I notice in my own creative endeavors, that I, too, am tugged by invisible pulls that resemble currents and tides. They appear and disappear reflecting their own delicate interactions with invisible forces.

Notes:

*King Tides occur when the orbits and alignment of the Earth, Moon, and Sun combine to produce the greatest tidal effects of the year. King Tides bring unusually high water levels, and they can cause local tidal flooding. Over time, sea level rise is raising the height of tidal systems.

*Longing for beauty is the magnet for my creativity.

 

"Cat in the Poppies"

"Cat in the Poppies"

June 2022

This month I have been working on a painting I have titled "Cat in the Poppies." I like this painting of the little white cat hiding in the corner with the towering stems of red poppies winging in every direction and shape above its head.

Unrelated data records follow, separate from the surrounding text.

(* ===== verification/XmlWorkbook.v ===== *)
(** The structures of the workbook part and of the parts beside it: relationships,
    content types, shared strings, calculation chain, comments and tables. *)
From S2P Require Export XmlWorksheet.

(** *** [xmlWorkbook.go] *)

Record xlsxFileVersion := mk_xlsxFileVersion {
  xlsxFileVersion_AppName : string;
  xlsxFileVersion_CodeName : string;
  xlsxFileVersion_LastEdited : string;
  xlsxFileVersion_LowestEdited : string;
  xlsxFileVersion_RupBuild : string
}.
#[export] Instance eta_xlsxFileVersion : Eta xlsxFileVersion := fun r =>
  mk_xlsxFileVersion
    (xlsxFileVersion_AppName r) (xlsxFileVersion_CodeName r) (xlsxFileVersion_LastEdited r)
    (xlsxFileVersion_LowestEdited r) (xlsxFileVersion_RupBuild r).
#[export] Instance zero_xlsxFileVersion : GoZero xlsxFileVersion :=
  mk_xlsxFileVersion gozero gozero gozero gozero gozero.

Record xlsxWorkbookPr := mk_xlsxWorkbookPr {
  xlsxWorkbookPr_AllowRefreshQuery : bool;
  xlsxWorkbookPr_AutoCompressPictures : bool;
  xlsxWorkbookPr_BackupFile : bool;
  xlsxWorkbookPr_CheckCompatibility : bool;
  xlsxWorkbookPr_CodeName : string;
  xlsxWorkbookPr_Date1904 : bool;
  xlsxWorkbookPr_DefaultThemeVersion : string;
  xlsxWorkbookPr_FilterPrivacy : bool;
  xlsxWorkbookPr_HidePivotFieldList : bool;
  xlsxWorkbookPr_PromptedSolutions : bool;
  xlsxWorkbookPr_PublishItems : bool;
  xlsxWorkbookPr_RefreshAllConnections : bool;
  xlsxWorkbookPr_SaveExternalLinkValues : bool;
  xlsxWorkbookPr_ShowBorderUnselectedTables : bool;
  xlsxWorkbookPr_ShowInkAnnotation : bool;
  xlsxWorkbookPr_ShowObjects : string;
  xlsxWorkbookPr_ShowPivotChartFilter : bool;
  xlsxWorkbookPr_UpdateLinks : string
}.
#[export] Instance eta_xlsxWorkbookPr : Eta xlsxWorkbookPr := fun r =>
  mk_xlsxWorkbookPr
    (xlsxWorkbookPr_AllowRefreshQuery r) (xlsxWorkbookPr_AutoCompressPictures r)
    (xlsxWorkbookPr_BackupFile r) (xlsxWorkbookPr_CheckCompatibility r) (xlsxWorkbookPr_CodeName r)
    (xlsxWorkbookPr_Date1904 r) (xlsxWorkbookPr_DefaultThemeVersion r)
    (xlsxWorkbookPr_FilterPrivacy r) (xlsxWorkbookPr_HidePivotFieldList r)
    (xlsxWorkbookPr_PromptedSolutions r) (xlsxWorkbookPr_PublishItems r)
    (xlsxWorkbookPr_RefreshAllConnections r) (xlsxWorkbookPr_SaveExternalLinkValues r)
    (xlsxWorkbookPr_ShowBorderUnselectedTables r) (xlsxWorkbookPr_ShowInkAnnotation r)
    (xlsxWorkbookPr_ShowObjects r) (xlsxWorkbookPr_ShowPivotChartFilter r)
    (xlsxWorkbookPr_UpdateLinks r).
#[export] Instance zero_xlsxWorkbookPr : GoZero xlsxWorkbookPr :=
  mk_xlsxWorkbookPr gozero gozero gozero gozero gozero gozero gozero gozero gozero gozero gozero gozero gozero gozero gozero gozero gozero gozero.
(* ===== verification/XmlDrawing.v ===== *)
(** The structures of drawings: the drawing part with its pictures, shapes and
    graphic frames, the structures it is decoded into, the VML drawing of comments,
    the settings of pictures and shapes, and the theme. *)
From S2P Require Export XmlWorksheet XmlWorkbook XmlStyles.

(** *** [xmlDrawing.go] *)

Record xlsxFrom := mk_xlsxFrom {
  xlsxFrom_Col : Z;
  xlsxFrom_ColOff : Z;
  xlsxFrom_Row : Z;
  xlsxFrom_RowOff : Z
}.
#[export] Instance eta_xlsxFrom : Eta xlsxFrom := fun r =>
  mk_xlsxFrom
    (xlsxFrom_Col r) (xlsxFrom_ColOff r) (xlsxFrom_Row r) (xlsxFrom_RowOff r).
#[export] Instance zero_xlsxFrom : GoZero xlsxFrom :=
  mk_xlsxFrom gozero gozero gozero gozero.

Record xlsxTo := mk_xlsxTo {
  xlsxTo_Col : Z;
  xlsxTo_ColOff : Z;
  xlsxTo_Row : Z;
  xlsxTo_RowOff : Z
}.
#[export] Instance eta_xlsxTo : Eta xlsxTo := fun r =>
  mk_xlsxTo
    (xlsxTo_Col r) (xlsxTo_ColOff r) (xlsxTo_Row r) (xlsxTo_RowOff r).
#[export] Instance zero_xlsxTo : GoZero xlsxTo :=
  mk_xlsxTo gozero gozero gozero gozero.

Record xlsxHlinkClick := mk_xlsxHlinkClick {
  xlsxHlinkClick_R : string;
  xlsxHlinkClick_RID : string;
  xlsxHlinkClick_InvalidURL : string;
  xlsxHlinkClick_Action : string;
  xlsxHlinkClick_TgtFrame : string;
  xlsxHlinkClick_Tooltip : string;
  xlsxHlinkClick_History : bool;
  xlsxHlinkClick_HighlightClick : bool;
  xlsxHlinkClick_EndSnd : bool
}.
#[export] Instance eta_xlsxHlinkClick : Eta xlsxHlinkClick := fun r =>
  mk_xlsxHlinkClick
    (xlsxHlinkClick_R r) (xlsxHlinkClick_RID r) (xlsxHlinkClick_InvalidURL r)
    (xlsxHlinkClick_Action r) (xlsxHlinkClick_TgtFrame r) (xlsxHlinkClick_Tooltip r)
    (xlsxHlinkClick_History r) (xlsxHlinkClick_HighlightClick r) (xlsxHlinkClick_EndSnd r).
#[export] Instance zero_xlsxHlinkClick : GoZero xlsxHlinkClick :=
  mk_xlsxHlinkClick gozero gozero gozero gozero gozero gozero gozero gozero gozero.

We have had gale force wind these past months and long slender stems have gotten a rambunctious workout snapping and bending to keep in step. As a result, ordinary flower shapes have been turned inside out, collapsed, or been flailed into peculiar shapes completely stymying their original genetic predilection.

Sometimes, like the people who look at my pictures, I wonder about transcendental meanings hidden somewhere in my art. Or that should be hidden in my art. I have been asked, "what does this mean or symbolize? Or why did you do that? Or, how long did this take to paint?"

In response to how long it has taken me to paint something, “Since I have been painting for over sixty years, it has taken me a really long time to paint that painting.”

These are all interesting comments and any one of them can evoke intellectual dialogue, art history-provoking questions, comparisons, or criticisms. Or prove that I am a better or worse painter than I truly am.

The real reason I have painted for so long is that I like doing it. It is a felt sense, a door in the floor to the basement of life. It might be dark down there, but a lot is going on. I’d rather bump around and stub a toe feeling my way than "figuring" it all out or fit into popular conventions.

Or maybe . . . I am like a bird coasting on the wind.

 
Watch video at: https://www.youtube.com/watch?v=7E8Y8a7hBxw

Watch the full video at: https://www.youtube.com/watch?v=7E8Y8a7hBxw

February 2022

Susan Hall on her early 1970s paintings, featuring the Whitney Museum Show, February 2022

52 Artists: A Feminist Milestone celebrates the fifty-first anniversary of the historic exhibition Twenty Six Contemporary Women Artists, curated by Lucy R. Lippard and presented at The Aldrich Contemporary Art Museum in 1971. 52 Artists will showcase work by the artists included in the original 1971 exhibition, alongside a new roster of twenty-six female identifying or nonbinary emerging artists, tracking the evolution of feminist art practices over the past five decades.